Activity
Copy each line of the following data that contains "Hmag".

____________

Definition frame_step (s s' : kstate) (K : list frame) : Prop :=
  Mid {[current_thread s']} s' ∧ current_thread s' = current_thread s ∧
  threads s' = threads s ∧ run_pre s' K.

Lemma frame_step_count s f K c i :
  Mid {[current_thread s]} s → run_pre s (f :: K) → frame_timer f = false →
  c = critical_section_count s - exit_weight f →
  frame_step s (set_ints_enabled i (set_critical_section_count c s)) K.
Proof.
  intros HM (th & Hc & Hr & Hf & He & Ht & Hd & Hin & Hsl) Hft ->. split_and!; try done; [by apply mid_count|].
  exists th. split_and!; [done|done|]. inversion_clear Hf. unfold stack_timer_ok in *. cbn in *.
  rewrite Hft in *. split_and!; try done; cbn; [lia|congruence].
Qed.

(** A change of one object that keeps the promises of the pending code. *)
Lemma frame_step_objs s s1 f K c i :
  Mid {[current_thread s]} s1 → run_pre s (f :: K) → frame_timer f = false →
  threads s1 = threads s → current_thread s1 = current_thread s →
  timer_queue s1 = timer_queue s → timers s1 = timers s →
  (∀ g, frame_ok s g → frame_ok s1 g) →
  c = critical_section_count s - exit_weight f →
  frame_step s (set_ints_enabled i (set_critical_section_count c s1)) K.
Proof.
  intros HM (th & Hc & Hr & Hf & He & Ht & Hd & Hin & Hsl) Hft Eth Ec Etq Etm Hmono ->.
  split_and!; [|done..|].
  { cbn. rewrite Ec. by apply mid_count. }
  exists th. cbn. rewrite Eth, Ec. split_and!; [done|done|].
  apply Forall_cons in Hf as [_ Hf]. unfold stk_ok, stk_okC, stack_timer_ok in *. cbn in *.
  rewrite Hft in *. rewrite Etq, Etm.
  split_and!; try done; [|lia|congruence].
  eapply Forall_impl; [exact Hf|]. apply Hmono.
Qed.

(** Replacing a mutex without reviving a destroyed one. *)
Lemma mid_put_mutex F s m x x' :
  mutexes s !! m = Some x → (m_magic x' = MUTEX_MAGIC → m_magic x = MUTEX_MAGIC) →
  Mid F s → Mid F (put_mutex m x' s) ∧ ∀ g, frame_ok s g → frame_ok (put_mutex m x' s) g.
Proof.
  intros Hm Hmag [Hq HR].
  assert (∀ g, frame_ok s g → frame_ok (put_mutex m x' s) g) as Hmono.
  { intros []; cbn; try done; [|by rewrite lookup_insert_is_Some'; auto..].
    intros (? & Hmx & ?). split_and!; [done| |done]. intros y. rewrite lookup_insert. case_decide; [|eauto].
    subst. intros [= <-] E. eapply Hmx; eauto. }
  split; [|done]. split; [by eapply inv_q_same; [..|exact Hq]|].
  destruct HR as [H1 H2 H3 H4 H5 H6 H7 H8 H9 H10 H11]. constructor; cbn; auto.
  - intros t th Ht Hne. destruct (H3 _ _ Ht Hne) as (? & Hf & ?). split; [done|].
    split; [|done]. eapply Forall_impl; [exact Hf|]. apply Hmono.
  - intros m' y. rewrite lookup_insert. case_decide; [|eauto]. subst. intros [= <-].
    destruct (H9 _ _ Hm) as (? & q & ? & ?). split; [done|]. exists q. auto.
  - intros e y He. destruct (H10 _ _ He) as (Hn & ?). split; [|done]. rewrite lookup_insert_ne; [done|].
    intros ->. congruence.
Qed.

Lemma mid_put_event F s e x x' :
  events s !! e = Some x → (e_magic x' = EVENT_MAGIC → e_magic x = EVENT_MAGIC) →
  (e = dpc_event → e_magic x' = EVENT_MAGIC) →
  Mid F s → Mid F (put_event e x' s) ∧ ∀ g, frame_ok s g → frame_ok (put_event e x' s) g.
Proof.
  intros He Hmag Hdpc [Hq HR].
  assert (∀ g, frame_ok s g → frame_ok (put_event e x' s) g) as Hmono.
  { intros []; cbn; try done; [|by rewrite lookup_insert_is_Some'; auto].
    intros (? & ? & Hev). split_and!; [done|done|]. intros y. rewrite lookup_insert. case_decide; [|eauto].
    subst. intros [= <-] E. eapply Hev; eauto. }
  split; [|done]. split; [by eapply inv_q_same; [..|exact Hq]|].
  destruct HR as [H1 H2 H3 H4 H5 H6 H7 H8 H9 H10 H11]. constructor; cbn; auto.
  - intros t th Ht Hne. destruct (H3 _ _ Ht Hne) as (? & Hf & ?). split; [done|].
    split; [|done]. eapply Forall_impl; [exact Hf|]. apply Hmono.
  - intros m y Hm. destruct (H9 _ _ Hm) as (Hn & ?). split; [|done]. rewrite lookup_insert_ne; [done|].
    intros ->. congruence.
  - intros e' y. rewrite lookup_insert. case_decide; [|eauto]. subst. intros [= <-].
    destruct (H10 _ _ He) as (? & q & ? & ?). split; [done|]. exists q. auto.
  - destruct H11 as (y & Hy & ?). rewrite lookup_insert. case_decide; [|eauto]. subst. eauto.
Qed.

(** Marking a wait queue nobody waits on as destroyed. *)
Lemma mid_destroy_wait F s w q :
  frame_ok s (FWaitQueueDestroy w) → wait_queues s !! w = Some q → Mid F s →
  Mid F (put_wait_queue w (set_wq_magic 0 q) s) ∧
  ∀ g, frame_ok s g → frame_ok (put_wait_queue w (set_wq_magic 0 q) s) g.
Proof.
  intros ((q0 & Hw0 & Hl & Hc) & Hmx & Hev) Hw [Hq HR]. assert (q0 = q) as -> by congruence.
  assert (∀ g, frame_ok s g → frame_ok (put_wait_queue w (set_wq_magic 0 q) s) g) as Hmono.
  { intros []; cbn; try done. intros ((q1 & ? & ? & ?) & ? & ?). split_and!; [|done..].
    rewrite lookup_insert. case_decide; [|eauto]. subst. simplify_eq. eexists. split_and!; done. }
  split; [|done]. split; [by eapply inv_q_put_empty|].
  destruct HR as [H1 H2 H3 H4 H5 H6 H7 H8 H9 H10 H11]. constructor; cbn; auto.
  - intros t th Ht Hne. destruct (H3 _ _ Ht Hne) as (? & Hf & ?). split; [done|].
    split; [|done]. eapply Forall_impl; [exact Hf|]. apply Hmono.
  - intros m y Hm. destruct (H9 _ _ Hm) as (? & q1 & Hq1 & Hmg). split; [done|].
    rewrite lookup_insert. case_decide; [|eauto]. subst. eexists. split; [done|].
    intros E. by apply Hmx in Hm.
  - intros e y He. destruct (H10 _ _ He) as (? & q1 & Hq1 & Hmg). split; [done|].
    rewrite lookup_insert. case_decide; [|eauto]. subst. eexists. split; [done|].
    intros E. by apply Hev in He.
Qed.

Lemma frame_step_cancel s x i timeout K :
  Mid {[current_thread s]} s → run_pre s (FWaitQueueBlock timeout :: K) →
  timers s !! inl (current_thread s) = Some x →
  frame_step s (set_ints_enabled i
    (put_timer (inl (current_thread s)) (set_tm_arg None (set_callback None (set_periodic_time 0 x)))
       (set_timer_queue (filter (λ y, y ≠ inl (current_thread s)) (timer_queue s)) s))) K.
Proof.
  intros [Hq HR] (th & Hc & Hr & Hf & He & Ht & Hd & Hin & Hsl) Hx. split_and!; try done.
  - split; [by eapply inv_q_same; [..|exact Hq]|]. eapply rest_cancel; try done. by intros ? [= ->].
  - exists th. split_and!; [done|done|]. apply Forall_cons in Hf as [_ Hf].
    unfold stk_ok, stk_okC. cbn in *. split_and!; try done.
    + intros _. rewrite lookup_insert_eq. eauto.
    + congruence.
    + by intros [? _]%elem_of_filter_ne.
    + congruence.
Qed.

(** Pending code that leaves the kernel state alone. *)
Lemma frame_step_id s f K :
  Mid {[current_thread s]} s → run_pre s (f :: K) → frame_timer f = false → exit_weight f = 0 →
  frame_step s s K.
Proof.
  intros HM Hpre Hf Hw.
  pose proof (frame_step_count s f K (critical_section_count s) (ints_enabled s) HM Hpre Hf ltac:(lia)) as H.
  destruct s. exact H.
Qed.
(* ===== verification/KOps.v ===== *)
(** Every kernel function keeps the invariant.

    For each operation of thread.c, mutex.c, event.c, dpc.c and timer.c: called by
    the running thread within its contract it runs without panic or fault, it
    terminates, and it leaves the kernel in a state where the thread that then
    runs can go on ([Returns]). *)
From Stdlib Require Import ZArith.
From stdpp Require Import base numbers list gmap strings.
From S2P Require Import Prelude KState KTimer KThread KSync KQueues KInv.

Section Ops.
Context (root : tid) (dpc_event : oid).

#[local] Notation Mid := (KInv.Mid root dpc_event).
#[local] Notation Rest := (KInv.Rest root dpc_event).
#[local] Notation Run := (KInv.Run root dpc_event).
#[local] Notation Post := (KInv.Post root dpc_event).
#[local] Notation Returns := (KInv.Returns root dpc_event).

(** * Putting threads on the run queues *)

Lemma mid_inserted add `{!QueueAdd add} F s t th :
  Mid F s → t ∈ F → threads s !! t = Some th → state th = THREAD_READY →
  in_critical_section s = true →
  ∃ q, insert_in_run_queue add t s = Ok (rq_inserted add t (priority th) q s) ∧
       Mid (F ∖ {[t]}) (rq_inserted add t (priority th) q s).
Proof.
  intros [Hq HR] HF Ht Hs Hcs.
  destruct (insert_in_run_queue_spec add F s t th Hq HF Ht Hs Hcs) as (q & Hi & Hq').
  exists q. split; [done|]. split; [done|]. by apply (rest_upd_view _ _ s t (set_queue_node true)).
Qed.

(** The state that [thread_resched] may be called in: the current thread is on a
    queue, asleep or dead. *)
Lemma resched_returns s th :
  Mid ∅ s → threads s !! current_thread s = Some th → 1 ≤ critical_section_count s →
  stk_ok s (current_thread s) th (critical_section_count s) →
  Returns (current_thread s) (kstack th) (thread_resched s).
Proof. intros HM Hc Hn Hs. by apply thread_resched_spec. Qed.

(** ... called with the code [K] to run after it. *)
Lemma resched_invoke K s th :
  Mid ∅ s → threads s !! current_thread s = Some th → 1 ≤ critical_section_count s →
  stk_ok s (current_thread s) (set_kstack (K ++ kstack th) th) (critical_section_count s) →
  Returns (current_thread s) (kstack th) (invoke K thread_resched s).
Proof.
  intros HM Hc Hn Hs. apply invoke_spec; [by rewrite Hc|].
  apply (resched_returns (push_frames K s) (set_kstack (K ++ kstack th) th)).
  - unfold push_frames. rewrite (upd_current_ext s th (λ th, set_kstack (K ++ kstack th) th)
      (set_kstack (K ++ kstack th)) Hc eq_refl).
    by apply mid_upd_kstack.
  - cbn. by rewrite lookup_alter_eq, Hc.
  - done.
  - exact Hs.
Qed.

____________

Exercise output
  intros Hm Hmag [Hq HR].
  intros He Hmag Hdpc [Hq HR].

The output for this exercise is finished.